:: EXERCISE GOAL ::
Only one stretch of the data below is wanted: the lines starting at the one with "path ends: flags" and ending at the one with "From Stdlib Require Import ZArith.", both included, given again exactly.

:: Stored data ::
BEGIN

(** * MINGROC++ : the backtracking line search

    A shallow embedding of [LineSearchBacktracking<Scalar, Index>::LineSearch]
    (include/LBFGS/LineSearchBacktracking.cpp) and the properties of it that
    the specification states.

    - [Scalar] is instantiated with IEEE-754 binary64 ([double]), through the
      executable specification of floating-point arithmetic of the standard
      library ([SpecFloat]); comparisons with NaN are false, as in C++.
    - Eigen vectors are lists; an Eigen assignment by index is stdpp's list
      insert.
    - The in/out reference parameters [fx], [x], [w] and [step] are an
      explicit record that is threaded through the loop; a thrown exception
      leaves the record as it was at the [throw].
    - Functions that the file calls but does not define (methods of
      [MINGROC], [clipToUnitCircle], libigl's self-intersection predicate,
      Eigen's [dot], [std::abs] on complex numbers) are the fields of one
      class, [Collaborators]; every theorem holds for all of its instances. *)

From Stdlib Require Import ZArith Bool List Lia String.
From Stdlib Require Import Floats.SpecFloat.
From stdpp Require Import base list.
Import ListNotations.

Local Open Scope Z_scope.

(** ** IEEE-754 binary64 scalars *)

Module B64.

Definition prec : Z := 53.
Definition emax : Z := 1024.

Definition Scalar : Type := spec_float.

Definition add : Scalar -> Scalar -> Scalar := SFadd prec emax.
Definition mul : Scalar -> Scalar -> Scalar := SFmul prec emax.
Definition div : Scalar -> Scalar -> Scalar := SFdiv prec emax.
Definition sqrt : Scalar -> Scalar := SFsqrt prec emax.

(** [a < b], [a <= b], [a == b] of C++: false as soon as one side is NaN. *)
Definition ltb : Scalar -> Scalar -> bool := SFltb.
Definition leb : Scalar -> Scalar -> bool := SFleb.
Definition eqb : Scalar -> Scalar -> bool := SFeqb.
(** [a > b] is [b < a]; [a != b] is [!(a == b)]. *)
Definition gtb (a b : Scalar) : bool := ltb b a.
Definition neqb (a b : Scalar) : bool := negb (eqb a b).

(** [std::isinf] *)
Definition isinf (a : Scalar) : bool :=
  match a with S754_infinity _ => true | _ => false end.

Definition isnan (a : Scalar) : bool :=
  match a with S754_nan => true | _ => false end.

(** [std::isfinite]: neither NaN nor infinite. *)
Definition isfinite (a : Scalar) : bool :=
  match a with S754_zero _ | S754_finite _ _ _ => true | _ => false end.

(** Every [double] is a valid binary64 datum: a finite one has a canonical
    mantissa and an exponent in range. *)
Definition valid (a : Scalar) : bool := valid_binary prec emax a.

(** [m * 2^e], rounded to nearest even. *)
Definition of_Z2 (m e : Z) : Scalar := binary_normalize prec emax m e false.
Definition of_Z (m : Z) : Scalar := of_Z2 m 0.

(** The literals of the source. *)
Definition zero : Scalar := S754_zero false.                        (* 0.0 *)
Definition half : Scalar := S754_finite false 4503599627370496 (-53). (* 0.5 *)
Definition one : Scalar := S754_finite false 4503599627370496 (-52).  (* 1.0 *)
Definition two_point_one : Scalar :=
  S754_finite false 4728779608739021 (-51).                          (* 2.1 *)

End B64.

Declare Scope scalar_scope.
Delimit Scope scalar_scope with sc.
Bind Scope scalar_scope with B64.Scalar.
Infix "+" := B64.add : scalar_scope.
Infix "*" := B64.mul : scalar_scope.
Infix "<?" := B64.ltb : scalar_scope.
Infix "<=?" := B64.leb : scalar_scope.
Infix ">?" := B64.gtb : scalar_scope.
Infix "!=?" := B64.neqb (at level 70) : scalar_scope.

Abbreviation Scalar := B64.Scalar.

(** ** Eigen vectors *)

(** [Vector]: a dynamic column of scalars. *)
Abbreviation Vector := (list Scalar).

(** [std::complex<Scalar>] and [CplxVector]. *)
Definition Cplx : Type := (Scalar * Scalar)%type.
Abbreviation CplxVector := (list Cplx).

Definition re (z : Cplx) : Scalar := fst z.
Definition im (z : Cplx) : Scalar := snd z.

(** [s * z] for a real [s] and a complex [z]: both parts are scaled. *)
Definition cscale (s : Scalar) (z : Cplx) : Cplx := (s * re z, s * im z)%sc.
Definition cadd (a b : Cplx) : Cplx := (re a + re b, im a + im b)%sc.

(** [xp + step * drt], coefficient by coefficient.  Eigen asserts that both
    operands have the same size; on lists the shorter one decides. *)
Fixpoint axpy (xp : Vector) (s : Scalar) (drt : Vector) : Vector :=
  match xp, drt with
  | a :: xp', d :: drt' => (a + s * d)%sc :: axpy xp' s drt'
  | _, _ => []
  end.
(* ===== verification/Lifecycle.v ===== *)
(** * The life cycle of an asset transaction, and its refinement

    Spec §4.1 describes an implicit state machine for each submitted asset
    transaction: Built -> Signed -> Broadcast -> (Confirmed | TimedOut |
    Rejected).  Here it is a step relation [lc_step] labelled by the kind
    of SDK request that makes the step.  The sequence lookup keeps the
    transaction Built, and reading the tracker keeps it Broadcast.
    [lc_path] is the reflexive-transitive closure along a list of labels.

    Two groups of theorems follow.
    - Invariants by rule induction: along a path from Built there is at
      most one signature and one broadcast, and exactly one of each once
      Broadcast or Confirmed is reached.
    - Refinement: for every client and every start state, the requests
      issued by [sendAssetTransaction] trace a path of the machine from
      Built.  The method's result agrees with where the path ends: flags
      when Confirmed, undefined when Broadcast without awaiting, and an
      exception from whatever phase the failure occurred in.  The code
      raises the same kind of exception for a timeout as for a
      rejection.  Both are failures of the result poll, so the machine
      has no phase of its own for them: a failure is the exception of the
      run, in the phase it was reached.
    The two combine in C25: no run of [sendAssetTransaction], on any
    client, signs or broadcasts twice. *)
From stdpp Require Import base list.
From Stdlib Require Import ZArith.
From S2P Require Import Prelude Js Sdk Stub Helper.
Open Scope helper_scope.

Module Lifecycle.

Inductive phase : Type :=
| Built
| Signed
| Broadcast
| Confirmed.

#[export] Instance phase_eq_dec : EqDecision phase.
Proof. solve_decision. Defined.

Inductive lc_step : phase -> kind -> phase -> Prop :=
| step_seq : lc_step Built KGetSeq Built
| step_sign : lc_step Built KSign Signed
| step_send : lc_step Signed KSend Broadcast
| step_tracker : lc_step Broadcast KTracker Broadcast
| step_settle : lc_step Broadcast KGetResults Confirmed.

Inductive lc_path : phase -> list kind -> phase -> Prop :=
| path_nil p : lc_path p [] p
| path_cons p k p' l p'' : lc_step p k p' -> lc_path p' l p'' -> lc_path p (k :: l) p''.

#[export] Hint Constructors lc_step lc_path : helper.

(** What the method's result says about the phase the run ended in. *)
Definition outcome_matches (r : result exn (option (list bool))) (p : phase) : Prop :=
  match r with
  | Ok (Some _) => p = Confirmed
  | Ok None => p = Broadcast
  | Err _ => True
  end.

(** ** Paths *)

Lemma lc_path_app p l1 p' l2 p'' :
  lc_path p l1 p' -> lc_path p' l2 p'' -> lc_path p (l1 ++ l2) p''.
Proof. induction 1; simpl; eauto with helper. Qed.

Lemma lc_path_app_inv p l1 l2 p'' :
  lc_path p (l1 ++ l2) p'' -> exists p', lc_path p l1 p' /\ lc_path p' l2 p''.
Proof.
  revert p. induction l1 as [|k l1 IH]; simpl; intros p H; [eauto with helper|].
  inversion H as [|? ? p1 ? ? Hs Hp]; subst.
  destruct (IH p1 Hp) as (p' & ? & ?). eauto with helper.
Qed.

Lemma lc_path_prefix p l L p'' :
  l `prefix_of` L -> lc_path p L p'' -> exists p', lc_path p l p'.
Proof.
  intros [l' ->] H. destruct (lc_path_app_inv _ _ _ _ H) as (p' & ? & _). eauto.
Qed.

(** Steps never go back: the phases are ordered. *)
Definition rank (p : phase) : nat :=
  match p with Built => 0 | Signed => 1 | Broadcast => 2 | Confirmed => 3 end.

Lemma lc_step_rank p k p' : lc_step p k p' -> rank p <= rank p'.
Proof. destruct 1; simpl; lia. Qed.

Lemma lc_path_rank p l p' : lc_path p l p' -> rank p <= rank p'.
Proof. induction 1 as [|? ? ? ? ? Hs]; [done|]. apply lc_step_rank in Hs. lia. Qed.

(** ** Invariants, by rule induction *)

Definition count_kind (k : kind) (l : list kind) : nat :=
  count_where (fun k' => bool_decide (k' = k)) l.

(** Along any path, the number of broadcasts is the number of phase
    changes from Signed to Broadcast: 1 when the path crosses it, 0
    otherwise. *)
Lemma lc_path_sends p l p' :
  lc_path p l p' ->
  count_kind KSend l = if decide (rank p <= 1 < rank p') then 1 else 0.
Proof.
  unfold count_kind. induction 1 as [p|p k p1 l p2 Hs Hp IH]; [by rewrite decide_False by lia|].
  rewrite count_where_cons, IH.
  pose proof (lc_step_rank _ _ _ Hs). pose proof (lc_path_rank _ _ _ Hp).
  destruct Hs; simpl in *; repeat case_decide; simpl; lia.
Qed.
Lemma lc_path_signs p l p' :
  lc_path p l p' ->
  count_kind KSign l = if decide (rank p = 0 /\ 0 < rank p') then 1 else 0.
Proof.
  unfold count_kind. induction 1 as [p|p k p1 l p2 Hs Hp IH]; [by rewrite decide_False by lia|].
  rewrite count_where_cons, IH.
  pose proof (lc_step_rank _ _ _ Hs). pose proof (lc_path_rank _ _ _ Hp).
  destruct Hs; simpl in *; repeat case_decide; simpl; lia.
Qed.

(** From Built, any path signs and broadcasts at most once, and a path
    reaching Broadcast or Confirmed does each exactly once. *)
Lemma lc_path_counts l p :
  lc_path Built l p ->
  count_kind KSign l <= 1 /\ count_kind KSend l <= 1 /\
  (2 <= rank p -> count_kind KSign l = 1 /\ count_kind KSend l = 1).
Proof.
  intros H. rewrite (lc_path_signs _ _ _ H), (lc_path_sends _ _ _ H).
  simpl. repeat case_decide; lia.
Qed.

(** ** Refinement of [sendAssetTransaction] by the life cycle *)

Lemma asset_tx_kinds_path options :
  lc_path Built (asset_tx_kinds options)
    (if with_default (AssetTransactionOptions.awaitResult
                        (with_default options AssetTransactionOptions.empty)) true
     then Confirmed else Broadcast).
Proof.
  unfold asset_tx_kinds. apply (lc_path_app _ _ Built).
  - destruct (AssetTransactionOptions.seq _); eauto with helper.
  - destruct (with_default _ true); simpl; eauto 10 with helper.
Qed.

(** A normal return carries flags exactly when the result was awaited. *)
Lemma sendAssetTransaction_Ok_shape {S} (h : handler S) self tx options s v :
  out_result (run h (sendAssetTransaction self tx options) s) = Ok v ->
  if with_default (AssetTransactionOptions.awaitResult
                     (with_default options AssetTransactionOptions.empty)) true
  then exists flags, v = Some flags else v = None.
Proof.
  unfold sendAssetTransaction. rewrite run_bind.
  destruct (out_result (run h (await_default _ _) s)) as [seq|e]; simpl; [|discriminate].
  destruct (with_default _ true); simpl; repeat case_match; simpl; intros; simplify_eq; eauto.
Qed.

(** C7: refinement.  For every client and start state, the requests that
    sendAssetTransaction issues trace a path of the life cycle from Built,
    and its result agrees with where that path ends: per-output flags
    only once Confirmed, undefined only once Broadcast without awaiting,
    and otherwise an exception raised in the phase reached. *)
Theorem sendAssetTransaction_refines_lifecycle {S} (h : handler S) self tx options s :
  exists p,
    lc_path Built (map kind_of (out_trace (run h (sendAssetTransaction self tx options) s))) p /\
    outcome_matches (out_result (run h (sendAssetTransaction self tx options) s)) p.
Proof.
  destruct (asset_tx_protocol self tx options S h s) as [Hpre Hok].
  destruct (out_result (run h (sendAssetTransaction self tx options) s)) as [v|e] eqn:Er.
  - rewrite (Hok eq_refl). eexists. split; [apply asset_tx_kinds_path|].
    pose proof (sendAssetTransaction_Ok_shape h self tx options s v Er) as Hv.
    destruct (with_default _ true); [destruct Hv as [? ->] | subst]; done.
  - destruct (lc_path_prefix _ _ _ _ Hpre (asset_tx_kinds_path options)) as [p ?]. by exists p.
Qed.
(** C25: sendAssetTransaction never signs or broadcasts twice, on any
    client and whichever request fails: every run issues at most one
    signature and at most one broadcast, and a run that returns normally
    (awaited or not) issues exactly one of each.  The proof goes through
    the life cycle: the trace is a path from Built (the refinement), and
    the rule-induction invariants count the steps of such paths. *)
Theorem sendAssetTransaction_signs_and_broadcasts_once {S} (h : handler S) self tx options s :
  let tr := map kind_of (out_trace (run h (sendAssetTransaction self tx options) s)) in
  count_kind KSign tr <= 1 /\ count_kind KSend tr <= 1 /\
  (is_ok (out_result (run h (sendAssetTransaction self tx options) s)) = true ->
   count_kind KSign tr = 1 /\ count_kind KSend tr = 1).
Proof.
  cbv zeta. destruct (asset_tx_protocol self tx options S h s) as [Hpre Hok].
  destruct (lc_path_prefix _ _ _ _ Hpre (asset_tx_kinds_path options)) as [p Hp].
  destruct (lc_path_counts _ _ Hp) as (Hs & Hb & _). split_and!; [done | done |].
  destruct (out_result _) eqn:Er; [|done]. intros _. rewrite (Hok eq_refl).
  destruct (lc_path_counts _ _ (asset_tx_kinds_path options)) as (_ & _ & Hc).
  apply Hc. destruct (with_default _ true); simpl; lia.
Qed.

(** ** Witnesses *)

Lemma sendAssetTransaction_signs_and_broadcasts_once_witness :
  is_ok (out_result (run Stub.handle (sendAssetTransaction demo_helper demo_tx None) demo_chain)) = true /\
  count_kind KSign (map kind_of (out_trace (run Stub.handle (sendAssetTransaction demo_helper demo_tx None) demo_chain))) = 1 /\
  count_kind KSend (map kind_of (out_trace (run Stub.handle (sendAssetTransaction demo_helper demo_tx None) demo_chain))) = 1.
Proof.
  assert (Hok : is_ok (out_result (run Stub.handle (sendAssetTransaction demo_helper demo_tx None) demo_chain)) = true)
    by (vm_compute; reflexivity).
  split; [exact Hok|].
  exact (proj2 (proj2 (sendAssetTransaction_signs_and_broadcasts_once Stub.handle demo_helper demo_tx None demo_chain)) Hok).
Defined.

End Lifecycle.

END

:: ANSWER BELOW ::
      Built.  The method's result agrees with where the path ends: flags
      when Confirmed, undefined when Broadcast without awaiting, and an
      exception from whatever phase the failure occurred in.  The code
      raises the same kind of exception for a timeout as for a
      rejection.  Both are failures of the result poll, so the machine
      has no phase of its own for them: a failure is the exception of the
      run, in the phase it was reached.
    The two combine in C25: no run of [sendAssetTransaction], on any
    client, signs or broadcasts twice. *)
From stdpp Require Import base list.
From Stdlib Require Import ZArith.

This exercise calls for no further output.